**GOAL OF THE EXERCISE:** Take the records below and print them verbatim up to and including the line that carries "Section keeps.".

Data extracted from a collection
---*---

(* ===== verification/SessionServiceSpec.v ===== *)
(** * What the channel and session services guarantee

    Safety of the six handlers on arbitrary octets, and who gets in: what the
    server has checked when a channel is opened, a session is created or
    activated. *)

From S2P Require Export SessionLifeSafety.
From S2P Require Import SampleServer.

(** ** Parts of the server a handler leaves alone *)

Section keeps.
  Context {Rest B : Type} (f : mu_server_t Rest → B).

Definition keeps {A} (m : H Rest A) : Prop := ∀ st, f (h_server (m st).2) = f (h_server st).

Lemma keeps_bind {A C} (m : H Rest A) (k : A → H Rest C) : keeps m → (∀ a, keeps (k a)) → keeps (m ≫= k).
Proof.
  intros Hm Hk st; specialize (Hm st); unfold mbind, M_bind; destruct (m st) as [[a|e|] st1]; [|done..].
  cbn in Hm; by rewrite (Hk a st1), Hm.
Qed.

Lemma keeps_rd {A} (m : Rd A) : keeps (rd m).
Proof. intros st; unfold rd; by destruct (m _). Qed.

Lemma keeps_wr {A} (m : Wr A) : keeps (wr m).
Proof. intros st; unfold wr; by destruct (m _). Qed.

Lemma keeps_sv {A} (m : M (mu_server_t Rest) A) : (∀ s, f (m s).2 = f s) → keeps (sv m).
Proof. intros Hm st; specialize (Hm (h_server st)); unfold sv; by destruct (m _). Qed.

Lemma keeps_finish : keeps finish.
Proof. by intros st. Qed.

Lemma keeps_ret {A} (a : A) : keeps (mret a).
Proof. by intros st. Qed.
End keeps.

Ltac keeps_auto :=
  repeat first [apply keeps_bind; [|intros ?] | apply keeps_rd | apply keeps_wr | apply keeps_finish | apply keeps_ret].

(** Successful steps of a handler. *)
Lemma rd_inv {Rest A} (m : Rd A) (st st' : hstate Rest) a : rd m st = (Ok a, st') →
  m (h_reader st) = (Ok a, h_reader st') ∧ h_server st' = h_server st ∧ h_writer st' = h_writer st.
Proof. unfold rd; destruct (m _) as [x r]; by intros [= -> <-]. Qed.

Lemma wr_inv {Rest A} (m : Wr A) (st st' : hstate Rest) a : wr m st = (Ok a, st') →
  m (h_writer st) = (Ok a, h_writer st') ∧ h_server st' = h_server st.
Proof. unfold wr; destruct (m _) as [x w]; by intros [= -> <-]. Qed.

Lemma sv_inv {Rest A} (m : M (mu_server_t Rest) A) (st st' : hstate Rest) a : sv m st = (Ok a, st') →
  m (h_server st) = (Ok a, h_server st').
Proof. unfold sv; destruct (m _) as [x s]; by intros [= -> <-]. Qed.

Lemma wr_skip {Rest A} (m : Wr unit) (k : unit → H Rest A) st a st' : (wr m ≫= k) st = (Ok a, st') →
  ∃ st1, h_server st1 = h_server st ∧ k tt st1 = (Ok a, st').
Proof. intros ([] & st1 & [_ E1]%wr_inv & E)%bind_inv_ok; eauto. Qed.

Lemma rd_step {Rest A} (m : Rd A) (st : hstate Rest) x r : m (h_reader st) = (x, r) →
  rd m st = (x, mk_hstate (h_server st) r (h_writer st) (h_response_length st)).
Proof. unfold rd; by intros ->. Qed.

Lemma sv_step {Rest A} (m : M (mu_server_t Rest) A) (st : hstate Rest) x s : m (h_server st) = (x, s) →
  sv m st = (x, mk_hstate s (h_reader st) (h_writer st) (h_response_length st)).
Proof. unfold sv; by intros ->. Qed.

---*---

**ANSWER BELOW:**
(* ===== verification/SessionServiceSpec.v ===== *)
(** * What the channel and session services guarantee

    Safety of the six handlers on arbitrary octets, and who gets in: what the
    server has checked when a channel is opened, a session is created or
    activated. *)

From S2P Require Export SessionLifeSafety.
From S2P Require Import SampleServer.

(** ** Parts of the server a handler leaves alone *)

Section keeps.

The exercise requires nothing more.